• [Task item]
Nothing but a number is needed: the count of lines below that include "pose".

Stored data
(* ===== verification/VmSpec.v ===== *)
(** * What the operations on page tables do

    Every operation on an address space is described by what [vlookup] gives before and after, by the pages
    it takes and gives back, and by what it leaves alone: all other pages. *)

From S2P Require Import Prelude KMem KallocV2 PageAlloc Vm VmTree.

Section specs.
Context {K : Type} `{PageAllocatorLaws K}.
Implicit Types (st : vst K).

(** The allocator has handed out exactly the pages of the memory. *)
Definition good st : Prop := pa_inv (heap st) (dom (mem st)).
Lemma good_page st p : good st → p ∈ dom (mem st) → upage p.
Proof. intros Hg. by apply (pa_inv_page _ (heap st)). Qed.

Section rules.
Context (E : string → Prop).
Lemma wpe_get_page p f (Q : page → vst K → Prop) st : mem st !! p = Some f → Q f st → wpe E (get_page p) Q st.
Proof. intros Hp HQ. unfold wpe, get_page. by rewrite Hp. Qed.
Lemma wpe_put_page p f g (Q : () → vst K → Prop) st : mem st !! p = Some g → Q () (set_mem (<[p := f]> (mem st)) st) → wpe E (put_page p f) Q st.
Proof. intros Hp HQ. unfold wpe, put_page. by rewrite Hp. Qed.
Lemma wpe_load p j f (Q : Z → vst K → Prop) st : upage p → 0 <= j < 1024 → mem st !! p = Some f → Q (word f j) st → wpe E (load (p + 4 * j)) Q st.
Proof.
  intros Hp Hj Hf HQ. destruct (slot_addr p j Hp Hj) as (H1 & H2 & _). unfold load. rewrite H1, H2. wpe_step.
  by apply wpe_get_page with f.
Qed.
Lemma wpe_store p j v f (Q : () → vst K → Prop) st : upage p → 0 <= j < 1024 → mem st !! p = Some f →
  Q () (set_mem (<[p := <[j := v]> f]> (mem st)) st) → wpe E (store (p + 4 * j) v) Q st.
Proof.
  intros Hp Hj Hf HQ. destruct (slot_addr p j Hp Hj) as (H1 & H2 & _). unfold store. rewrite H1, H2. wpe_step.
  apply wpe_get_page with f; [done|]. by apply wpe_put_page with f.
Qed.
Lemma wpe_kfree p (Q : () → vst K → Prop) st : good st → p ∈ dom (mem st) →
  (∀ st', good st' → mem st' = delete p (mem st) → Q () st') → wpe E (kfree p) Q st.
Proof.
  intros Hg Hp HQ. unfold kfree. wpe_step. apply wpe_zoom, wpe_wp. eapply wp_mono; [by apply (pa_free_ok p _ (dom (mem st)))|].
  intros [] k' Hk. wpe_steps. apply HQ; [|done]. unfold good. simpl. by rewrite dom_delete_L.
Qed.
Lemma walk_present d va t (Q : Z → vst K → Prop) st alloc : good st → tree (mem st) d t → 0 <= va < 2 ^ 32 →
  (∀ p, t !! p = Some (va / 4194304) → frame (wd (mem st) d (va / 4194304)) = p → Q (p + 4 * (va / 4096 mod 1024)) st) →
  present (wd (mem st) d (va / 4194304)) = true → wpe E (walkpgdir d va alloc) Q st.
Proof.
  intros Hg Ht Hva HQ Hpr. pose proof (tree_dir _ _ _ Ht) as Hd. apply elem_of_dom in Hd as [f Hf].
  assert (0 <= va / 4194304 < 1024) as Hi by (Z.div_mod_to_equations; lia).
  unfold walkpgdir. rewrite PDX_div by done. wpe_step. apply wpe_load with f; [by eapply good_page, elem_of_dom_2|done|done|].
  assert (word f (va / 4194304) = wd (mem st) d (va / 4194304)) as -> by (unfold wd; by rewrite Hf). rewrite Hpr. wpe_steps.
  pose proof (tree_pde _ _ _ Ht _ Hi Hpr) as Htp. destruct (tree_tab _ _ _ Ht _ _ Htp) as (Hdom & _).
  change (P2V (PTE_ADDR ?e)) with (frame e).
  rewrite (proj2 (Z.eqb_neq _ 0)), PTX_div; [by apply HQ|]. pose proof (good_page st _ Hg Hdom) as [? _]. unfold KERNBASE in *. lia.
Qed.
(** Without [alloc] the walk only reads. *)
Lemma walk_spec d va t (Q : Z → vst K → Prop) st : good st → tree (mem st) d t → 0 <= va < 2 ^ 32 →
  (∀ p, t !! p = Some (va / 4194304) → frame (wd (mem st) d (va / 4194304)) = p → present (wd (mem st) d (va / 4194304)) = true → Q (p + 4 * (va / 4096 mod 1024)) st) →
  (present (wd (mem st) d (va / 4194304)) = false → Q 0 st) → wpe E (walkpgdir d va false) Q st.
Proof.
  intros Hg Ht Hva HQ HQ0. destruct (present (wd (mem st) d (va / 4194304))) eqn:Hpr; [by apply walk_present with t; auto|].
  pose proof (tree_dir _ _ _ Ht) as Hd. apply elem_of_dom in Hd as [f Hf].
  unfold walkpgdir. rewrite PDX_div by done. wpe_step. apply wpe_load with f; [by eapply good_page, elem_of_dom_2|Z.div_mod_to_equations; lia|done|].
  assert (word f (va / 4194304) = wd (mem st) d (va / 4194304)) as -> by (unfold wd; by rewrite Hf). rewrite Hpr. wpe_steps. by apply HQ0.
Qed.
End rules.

• [Task solution]
4